Generation of donor-specific Tr1 cells to be used after kidney transplantation and definition of the timing of their in vivo infusion in the presence of immunosuppression.

BACKGROUND

Operational tolerance is an alternative to lifelong immunosuppression after transplantation. One strategy to achieve tolerance is by T regulatory cells. Safety and feasibility of a T regulatory type 1 (Tr1)-cell-based therapy to prevent graft versus host disease in patients with hematological malignancies has been already proven. We are now planning to perform a Tr1-cell-based therapy after kidney transplantation.

METHODS

Upon tailoring the lab-grade protocol to patients on dialysis, aims of the current work were to develop a clinical-grade compatible protocol to generate a donor-specific Tr1-cell-enriched medicinal product (named T cells) and to test the Tr1-cell sensitivity to standard immunosuppression in vivo to define the best timing of cell infusion.

RESULTS

We developed a medicinal product that was enriched in Tr1 cells, anergic to donor-cell stimulation, able to suppress proliferation upon donor- but not third-party stimulation in vitro, and stable upon cryopreservation. The protocol was reproducible upon up scaling to leukapheresis from patients on dialysis and was effective in yielding the expected number of T cells necessary for the planned infusions.
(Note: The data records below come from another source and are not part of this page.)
(** * React Hooks Studio: a shallow embedding of the stateful parts

    The development follows the TypeScript sources, named here by the
    module paths the imports use (several of them are bundled in one file
    of the source tree, hooks/useContextPlayground.tsx):
    - [components/RenderCounter.tsx]: the module-level [renderCounts] map
      and the two counters that read-increment-write it;
    - [hooks/useEffectPlayground.tsx]: the timer effect with its cleanup
      and the minutes:seconds display;
    - [context/ThemeContext.tsx]: theme initialisation, persistence,
      toggling and the context accessor;
    - [router.tsx] and [data/hooksList.ts]: the static route table and the
      paths the sidebar links to;
    - [hooks/useReducerPlayground.tsx]: the counter and todo reducers,
      and the page that dispatches to them;
    - [hooks/useStatePlayground.tsx], [hooks/useCallbackPlayground.tsx],
      [hooks/useRefPlayground.tsx]: the handlers of the list, item and ref
      demos;
    - [components/Sidebar.tsx], [components/Layout.tsx]: the grouping of
      the hook list and the theme button.

    JavaScript numbers that only ever hold small integers (render counts,
    elapsed seconds, todo ids) are modelled as [Z]; the arithmetic the
    code performs on them ([+ 1], [- 1], [/ 60], [% 60]) is exact on the
    integers below 2^53 that an interactive session can reach.

    React is modelled as far as the components rely on it: a state update
    is followed by a render, and an effect runs after the first render and
    after each render in which one of its dependencies changed, its
    previous cleanup first; on unmount the pending cleanup runs. *)

From stdpp Require Import gmap strings list fin_maps pretty.

Local Open Scope Z_scope.

(** ** The render instrumentation registry (RenderCounter.tsx) *)

Module Registry.

(** [const renderCounts = new Map<string, number>()] *)
Abbreviation renderCounts := (gmap string Z).

Definition initialRenderCounts : renderCounts := ∅.

(** [a ?? b]: the left operand unless it is null or undefined. A
    [Map.get] on a map of numbers is undefined exactly on a missing key. *)
Definition nullish {A} (a : option A) (b : A) : A :=
  match a with
  | Some x => x
  | None => b
  end.

(** The read-increment-write both counters perform at render time:
<<
    const currentCount = (renderCounts.get(id) ?? 0) + 1;
    renderCounts.set(id, currentCount);
>>
    The result is the count the component displays together with the
    registry after the write. *)
Definition observe (id : string) (rc : renderCounts) : Z * renderCounts :=
  let currentCount := nullish (rc !! id) 0 + 1 in
  (currentCount, <[id := currentCount]> rc).

(** What a render of the component puts on the screen: the label (absent
    for the inline counter) and the count. The timestamp of
    [RenderCounter] is wall-clock time and is left out. *)
Record Rendered := { label : option string; shown : Z }.

(** [RenderCounter({ label = 'Render count', showTimestamp = false })];
    [id] is the value [useId()] returns for the mounted instance. *)
Definition RenderCounter (label : option string) (id : string)
    (rc : renderCounts) : Rendered * renderCounts :=
  let '(currentCount, rc') := observe id rc in
  ({| label := Some (nullish label "Render count"); shown := currentCount |},
   rc').

(** [InlineRenderCounter()] *)
Definition InlineRenderCounter (id : string) (rc : renderCounts)
    : Rendered * renderCounts :=
  let '(currentCount, rc') := observe id rc in
  ({| label := None; shown := currentCount |}, rc').

(** Every way the module touches [renderCounts]: a render of one of the
    two exported components. The map itself is not exported. *)
Inductive Op :=
| RenderOp (label : option string) (id : string)
| InlineOp (id : string).

Definition opId (o : Op) : string :=
  match o with
  | RenderOp _ id => id
  | InlineOp id => id
  end.

Definition step (o : Op) (rc : renderCounts) : Rendered * renderCounts :=
  match o with
  | RenderOp l id => RenderCounter l id rc
  | InlineOp id => InlineRenderCounter id rc
  end.

(** A sequence of renders, in order; the result lists, for each render,
    the identity and the count it displayed. *)
Fixpoint run (ops : list Op) (rc : renderCounts)
    : list (string * Z) * renderCounts :=
  match ops with
  | [] => ([], rc)
  | o :: ops' =>
      let '(r, rc1) := step o rc in
      let '(out, rc2) := run ops' rc1 in
      ((opId o, shown r) :: out, rc2)
  end.

(** The counts displayed for one identity, in render order. *)
Definition countsOf (id : string) (out : list (string * Z)) : list Z :=
  snd <$> filter (λ p, p.1 = id) out.

(** 1, 2, ..., n shifted by [from]. *)
Definition countingFrom (from : Z) (n : nat) : list Z :=
  (λ k : nat, from + Z.of_nat k) <$> seq 1 n.

(** Every stored count is positive. *)
Definition positive_counts (rc : renderCounts) : Prop :=
  map_Forall (λ _ c, 0 < c) rc.

End Registry.

(** ** The timer demo (useEffectPlayground.tsx) *)

Module TimerDemo.

(** [String.prototype.padStart(targetLength, padString)]: the pad string
    is repeated, and cut, to fill the missing length. *)
Fixpoint fillWith (n : nat) (cur pad : string) : string :=
  match n with
  | O => ""
  | S n' =>
      match cur with
      | String c rest => String c (fillWith n' rest pad)
      | EmptyString =>
          match pad with
          | String c rest => String c (fillWith n' rest pad)
          | EmptyString => ""
          end
      end
  end.

Definition padStart (targetLength : nat) (padString : string) (s : string)
    : string :=
  fillWith (targetLength - String.length s)%nat padString padString +:+ s.

(** [String(n)] on an integer-valued number. *)
Definition String_ (n : Z) : string := pretty n.

(** The text of the timer span:
<<
    {String(Math.floor(seconds / 60)).padStart(2, '0')}:
    {String(seconds % 60).padStart(2, '0')}
>>
    [Math.floor] of a quotient by 60 is [Z.div]; JavaScript's [%] takes
    the sign of the dividend, which is [Z.rem]. *)
Definition display (seconds : Z) : string :=
  padStart 2 "0" (String_ (seconds `div` 60)) +:+ ":" +:+
  padStart 2 "0" (String_ (seconds `rem` 60)).

(** The browser's interval timers that carry this widget's tick
    callback. A handle returned by [setInterval] is a positive integer
    (HTML timers), never reused while active. *)
Record Timers := { active : gset positive; nextHandle : positive }.

Definition setInterval (t : Timers) : positive * Timers :=
  (nextHandle t,
   {| active := {[nextHandle t]} ∪ active t;
      nextHandle := (nextHandle t + 1)%positive |}).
The tolerogenic gene signature of circulating Tr1 cells was minimally compromised in kidney transplant recipients under standard immunosuppression and it eventually started to recover 36 weeks post-transplantation, providing rationale for selecting the timings of the cell infusions.

CONCLUSIONS

These data provide solid ground for proceeding with the trial and establish robust rationale for defining the correct timing of cell infusion during concomitant immunosuppressive treatment.